Greyhound (PG-13) ★★★

Review Date: July 20th, 2020

Greyhound is an atypical film: a World War II thriller that doesn't aspire to be an epic. Most productions set during the early 1940s - even those made by blockbuster-minded directors - carry running times that are as bloated as their grandiose ambitions. Greyhound, however, is a more precise, intimate experience - an account of the moves and countermoves executed by the captain of the USS Keeling (codenamed Greyhound) during a North Atlantic crossing in early 1942. By limiting character development to a bare minimum - aside from his religious beliefs and his desire to marry his sweetheart, Commander Ernest Krause (Tom Hanks) is a mostly generic personality. His combat actions, however, which are presented in detail, are anything but generic.

Employing an actor with Hanks' inherent likability offers a useful shortcut in establishing audience identification. Hanks' reputation fills in many of the blanks left in the screenplay, "tricking" audiences into thinking we know more about Krause than the movie presents. This allows for less background, enabling the movie to get into the story more quickly. Aside from Krause and perhaps XO Charlie Cole (Stephen Graham), the movie is littered with anonymous, interchangeable faces.

Greyhound is a submarine film presented from the perspective of those aboard a destroyer. Most of the expected stylistic devices - the claustrophobic atmosphere, the ratcheting up of tension, the surges of danger - are present but, instead of the characters being confined under the water in a long cigar tube, they are trapped on a boat floating atop the waves, seeking to peer beneath the surface and identify the danger lurking fathoms below. Despite this flipping of the typical scenario, the film works surprisingly well. Or at least that's the case until the strangely anticlimactic final 15 minutes.

Although not strictly based on specific historical events, Greyhound takes its inspiration from real-life incidents from the Battle of the Atlantic as detailed in C.S. Forester's 1955 novel, The Good Shepherd. In distilling the essence of the 270-page book into something suitable for a movie, screenwriter Tom Hanks elected to focus on the combat elements. As such, although director Aaron Schneider generates and maintains suspense, he does so from a distance. The various ships are as much characters as the men controlling them. The "villain," a German U-boat called Grey Wolf, is represented by a disembodied voice.
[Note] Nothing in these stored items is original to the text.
(* ===== verification/StdMap.v ===== *)
(** * StdMap: the ordered map behind [Dictionary] and [Stats::sentence_len]

    [std::map<K,V>] as the source uses it: default construction, [insert] of
    a pair (which reports the position of the key and whether it was new),
    modification of the mapped value through the returned iterator, [size]
    and in-order iteration.  The container's state is the list of its
    elements in iteration order; an iterator is a position in that list.

    The key order is any strict total order given by stdpp's [Lexico] class
    with [StrictOrder] and [TrichotomyT] instances, so the same definitions
    serve [std::map<string,int>] and [std::map<int,int>].

    The contract is stated against stdpp's [gmap]: [smap_abs] maps the
    container to the finite map it represents, and each operation is shown to
    implement the corresponding [gmap] operation while it preserves the
    ordering invariant [smap_wf]. *)

From stdpp Require Import base tactics option list numbers lexico sorting gmap.
From S2P Require Import Prelude.

Local Open Scope Z_scope.

Section smap.
Context {K : Type} `{Lexico K, !StrictOrder (@lexico K _), !TrichotomyT (@lexico K _)}.
Context {V : Type}.
Implicit Types (k : K) (v : V) (m : list (K * V)) (f : V → V).

(** ** Operations *)

Definition smap_empty : list (K * V) := [].

(** What [insert] returns, [pair<iterator,bool>], beside the updated map. *)
Record insert_result := InsertResult {
  ins_map : list (K * V);
  ins_pos : nat;
  ins_new : bool
}.

(** [m.insert({k, v})]: the element is placed before the first greater key;
    an equal key leaves the map unchanged and is reported with [false]. *)
Fixpoint smap_insert k v m : insert_result :=
  match m with
  | [] => InsertResult [(k, v)] 0 true
  | (k', v') :: m' =>
      match trichotomyT lexico k k' with
      | inleft (left _) => InsertResult ((k, v) :: (k', v') :: m') 0 true
      | inleft (right _) => InsertResult ((k', v') :: m') 0 false
      | inright _ =>
          let r := smap_insert k v m' in
          InsertResult ((k', v') :: ins_map r) (S (ins_pos r)) (ins_new r)
      end
  end.

(** [it->second = f (it->second)] for the iterator at position [it]. *)
Definition smap_update_at f (it : nat) m : list (K * V) :=
  alter (λ kv, (kv.1, f kv.2)) it m.

(** [m.size()]. *)
Definition smap_size m : nat := length m.

(** ** Invariant and abstraction *)

(** Iteration visits the keys in strictly ascending order. *)
Definition smap_wf m : Prop := StronglySorted lexico (m.*1).

#[export] Instance smap_wf_dec m : Decision (smap_wf m).
Proof.
  unfold smap_wf.
  assert (∀ x y : K, Decision (lexico x y)) by
    (intros x y; destruct (trichotomyT lexico x y) as [[?|?]|?];
     [left|right|right]; [done|intros ?; simplify_eq; order_absurd|intros ?; order_absurd]).
  apply _.
Defined.

Context `{Countable K}.

(** The finite map a container represents. *)
Definition smap_abs m : gmap K V := list_to_map m.
#[local] Arguments smap_abs : simpl never.

(** ** Lemmas *)

Lemma smap_wf_nil : smap_wf smap_empty.
Proof. constructor. Qed.

Lemma smap_wf_cons k v m :
  smap_wf ((k, v) :: m) ↔ Forall (lexico k) (m.*1) ∧ smap_wf m.
Proof.
  unfold smap_wf. rewrite fmap_cons. split.
  - intros Hs. by inversion_clear Hs.
  - intros [??]. by constructor.
Qed.

Lemma smap_wf_NoDup m : smap_wf m → NoDup (m.*1).
Proof.
  unfold smap_wf. induction 1 as [|k ks _ IH Hk]; constructor; [|done].
  intros Hin. rewrite Forall_forall in Hk. specialize (Hk _ Hin). order_absurd.
Qed.

Lemma smap_wf_head_fresh k v m : smap_wf ((k, v) :: m) → smap_abs m !! k = None.
Proof.
  intros Hwf%smap_wf_NoDup. rewrite fmap_cons in Hwf. apply NoDup_cons in Hwf as [Hk _].
  by apply not_elem_of_list_to_map.
Qed.

Lemma smap_wf_below k k' v' m :
  lexico k k' → smap_wf ((k', v') :: m) → smap_abs ((k', v') :: m) !! k = None.
Proof.
  intros Hlt [Hall Hwf]%smap_wf_cons. apply not_elem_of_list_to_map.
  rewrite fmap_cons, not_elem_of_cons; simpl. split; [intros ->; order_absurd|].
  intros Hin. rewrite Forall_forall in Hall. specialize (Hall _ Hin). order_absurd.
Qed.

Lemma smap_abs_cons k v m : smap_abs ((k, v) :: m) = <[k:=v]> (smap_abs m).
Proof. reflexivity. Qed.

Lemma smap_abs_empty : smap_abs smap_empty = ∅.
Proof. reflexivity. Qed.

Lemma smap_abs_lookup k v m :
  smap_wf m → smap_abs m !! k = Some v ↔ (k, v) ∈ m.
Proof. intros Hwf%smap_wf_NoDup. symmetry. by apply elem_of_list_to_map. Qed.

Lemma smap_size_abs m : smap_wf m → size (smap_abs m) = smap_size m.
Proof. intros Hwf%smap_wf_NoDup. by apply map_size_list_to_map. Qed.

(** *** [insert] *)

Lemma smap_insert_keys k v m x :
  x ∈ (ins_map (smap_insert k v m)).*1 → x = k ∨ x ∈ m.*1.
Proof.
  induction m as [|[k' v'] m IH]; simpl.
  - rewrite list_elem_of_singleton. auto.
  - destruct (trichotomyT lexico k k') as [[?|?]|?]; simpl;
      rewrite ?elem_of_cons; intuition auto.
Qed.

Lemma smap_insert_wf k v m : smap_wf m → smap_wf (ins_map (smap_insert k v m)).
Proof.
  induction m as [|[k' v'] m IH]; simpl.
  - intros _. apply smap_wf_cons. by split; constructor.
  - intros Hwf. pose proof Hwf as [Hall Hm]%smap_wf_cons.
    destruct (trichotomyT lexico k k') as [[Hlt|?]|Hgt]; simpl; [|done|].
    + apply smap_wf_cons. split; [|done]. rewrite fmap_cons. constructor; [done|].
      eapply Forall_impl; [done|]. intros ??. by etrans.
    + apply smap_wf_cons. split; [|auto]. apply Forall_forall.
      intros x [->|Hx]%smap_insert_keys; [done|]. by eapply Forall_forall.
Qed.

Lemma smap_insert_abs k v m :
  smap_abs (ins_map (smap_insert k v m)) =
  if ins_new (smap_insert k v m) then <[k:=v]> (smap_abs m) else smap_abs m.
Proof.
  induction m as [|[k' v'] m IH]; [done|]. simpl.
  destruct (trichotomyT lexico k k') as [[?|?]|Hgt]; simpl; [done..|].
  rewrite !smap_abs_cons, IH. destruct (ins_new _); [|done].
  apply insert_insert_ne. intros ->. order_absurd.
Qed.

Lemma smap_insert_new k v m :
  smap_wf m → ins_new (smap_insert k v m) = bool_decide (smap_abs m !! k = None).
Proof.
  induction m as [|[k' v'] m IH]; [done|]. simpl. intros Hwf.
  destruct (trichotomyT lexico k k') as [[Hlt| ->]|Hgt]; simpl.
  - by rewrite bool_decide_eq_true_2 by by apply smap_wf_below.
  - rewrite smap_abs_cons, lookup_insert_eq. done.
  - rewrite smap_abs_cons, lookup_insert_ne by (intros ->; order_absurd).
    apply IH. by apply smap_wf_cons in Hwf as [_ ?].
Qed.

(** The returned iterator points at the key, with the value the map now
    holds for it: the old one if there was one, [v] otherwise. *)
Lemma smap_insert_pos k v m :
  smap_wf m →
  ins_map (smap_insert k v m) !! ins_pos (smap_insert k v m)
  = Some (k, default v (smap_abs m !! k)).
Proof.
  induction m as [|[k' v'] m IH]; [done|]. simpl. intros Hwf.
  destruct (trichotomyT lexico k k') as [[Hlt| ->]|Hgt]; simpl.
  - by rewrite smap_wf_below.
  - by rewrite smap_abs_cons, lookup_insert_eq.
  - rewrite smap_abs_cons, lookup_insert_ne by (intros ->; order_absurd).
    apply IH. by apply smap_wf_cons in Hwf as [_ ?].
Qed.

Lemma smap_insert_length k v m :
  smap_size (ins_map (smap_insert k v m))
  = (smap_size m + if ins_new (smap_insert k v m) then 1 else 0)%nat.
Proof.
  unfold smap_size. induction m as [|[k' v'] m IH]; [done|]. simpl.
  destruct (trichotomyT lexico k k') as [[?|?]|?]; simpl; [lia..|].
  rewrite IH. lia.
Qed.

Lemma smap_insert_Forall (P : K * V → Prop) k v m :
  P (k, v) → Forall P m → Forall P (ins_map (smap_insert k v m)).
Proof.
  intros Hkv. induction 1 as [|[k' v'] m Hx Hm IH]; simpl; [by repeat constructor|].
  destruct (trichotomyT lexico k k') as [[?|?]|?]; simpl; by repeat constructor.
Qed.

Lemma smap_insert_old k v m :
  ins_new (smap_insert k v m) = false → ins_map (smap_insert k v m) = m.
Proof.
  induction m as [|[k' v'] m IH]; simpl; [done|].
  destruct (trichotomyT lexico k k') as [[?|?]|?]; simpl; [done..|].
  intros Hnew. by rewrite IH.
Qed.

(** *** Update through an iterator *)

Lemma smap_update_at_Forall (P : K * V → Prop) f it m :
  (∀ k v, P (k, v) → P (k, f v)) → Forall P m → Forall P (smap_update_at f it m).
Proof.
  intros Hf Hm. unfold smap_update_at. apply Forall_alter; [done|].
  intros [k v] _ ?. by apply Hf.
Qed.

Lemma smap_update_at_keys f it m : (smap_update_at f it m).*1 = m.*1.
Proof.
  unfold smap_update_at. revert it.
  induction m as [|[k v] m IH]; intros [|it]; csimpl; by rewrite ?IH.
Qed.

Lemma smap_update_at_wf f it m : smap_wf m → smap_wf (smap_update_at f it m).
Proof. unfold smap_wf. by rewrite smap_update_at_keys. Qed.

Lemma smap_update_at_length f it m : smap_size (smap_update_at f it m) = smap_size m.
Proof. apply length_alter. Qed.

Lemma smap_update_at_abs f it m k v :
  smap_wf m → m !! it = Some (k, v) →
  smap_abs (smap_update_at f it m) = <[k := f v]> (smap_abs m).
Proof.
  unfold smap_update_at. revert it.
  induction m as [|[k' v'] m IH]; intros [|it] Hwf Hit; simplify_eq/=.
  - by rewrite !smap_abs_cons, insert_insert_eq.
  - pose proof Hwf as [Hall Hm]%smap_wf_cons.
    assert (k ∈ m.*1) as Hk.
    { apply list_elem_of_fmap. exists (k, v). split; [done|by eapply list_elem_of_lookup_2]. }
    rewrite Forall_forall in Hall. specialize (Hall _ Hk).
    rewrite !smap_abs_cons. erewrite IH by done. apply insert_insert_ne.
    intros ->. order_absurd.
Qed.

End smap.

Arguments insert_result : clear implicits.

(** The two key types of the program. *)
Abbreviation Dictionary := (list (cstring * Z)).
Abbreviation LengthTable := (list (Z * Z)).

(** ** Containers of counters *)

Section totals.
Context {K : Type} `{Lexico K, !StrictOrder (@lexico K _), !TrichotomyT (@lexico K _)}.
Implicit Types (k : K) (m : list (K * Z)) (w : K → Z).

(** The sum of the mapped values, each weighted by its key. *)
Definition smap_weighted w m : Z := sumZ ((λ kv, w kv.1 * kv.2) <$> m).

(** The plain sum of the mapped values. *)
Definition smap_total m : Z := smap_weighted (λ _, 1) m.

Lemma smap_weighted_cons w k v m :
  smap_weighted w ((k, v) :: m) = w k * v + smap_weighted w m.
Proof. reflexivity. Qed.

Lemma smap_total_values m : smap_total m = sumZ (m.*2).
Proof.
  unfold smap_total. induction m as [|[k v] m IH]; [done|].
  rewrite smap_weighted_cons, IH, fmap_cons, sumZ_cons. simpl. lia.
Qed.

Lemma smap_insert_weighted w k v m :
  smap_weighted w (ins_map (smap_insert k v m))
  = smap_weighted w m + if ins_new (smap_insert k v m) then w k * v else 0.
Proof.
  induction m as [|[k' v'] m IH]; simpl; [rewrite !smap_weighted_cons; lia|].
  destruct (trichotomyT lexico k k') as [[?|?]|?]; simpl;
    rewrite ?smap_weighted_cons; [lia..|].
  rewrite IH. lia.
Qed.

Lemma smap_update_at_weighted w f it m k v :
  m !! it = Some (k, v) →
  smap_weighted w (smap_update_at f it m) = smap_weighted w m + w k * (f v - v).
Proof.
  unfold smap_update_at. revert it.
  induction m as [|[k' v'] m IH]; intros [|it] Hit; cbn in Hit; simplify_eq;
    cbn [alter list_alter]; rewrite ?smap_weighted_cons; simpl; [lia|].
  erewrite IH by done. lia.
Qed.

Lemma smap_weighted_nonneg w m :
  Forall (λ kv, 0 ≤ w kv.1 * kv.2) m → 0 ≤ smap_weighted w m.
Proof.
  induction 1 as [|[k v] m Hkv _ IH]; [done|]. rewrite smap_weighted_cons. simpl in *. lia.
Qed.

End totals.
For Krause, a career Navy officer on his first wartime assignment, the mission is to guide a convoy of 37 Allied ships across the Atlantic to Liverpool. In addition to Krauss' USS Keeling, the escort group is comprised of the British destroyers HMS James ("Harry") and HMS Victor ("Eagle"), and the Canadian HMCS Dodge ("Dickie"). Once the ships enter the "Black Pit," the part of the ocean where there is no protective air cover, they become prey for German U-boats. After emerging victorious following the first enemy encounter, Krause discovers that they have attracted the attention of a "pack" and, as with any hunt, a cat-and-mouse game ensues with the attackers picking off random members of the convoy seemingly at will while taunting the four warships using ship-to-ship radio.

Those who want an impeccably detailed war movie or something rich in character development won't find it here. (Note: for anyone desirous to learn more about the fictitious Krause, the novel fills the need - it's written entirely from his perspective.) This is a lean, stripped-down example of a more old-fashioned kind of war movie. Putting aside the prolonged ending (the final battle ends with about a quarter hour left on the clock), Hanks' script is an example of economical storytelling and the end result is a thrilling 75 minutes of the kinds of things one expects from well-made submarine movies.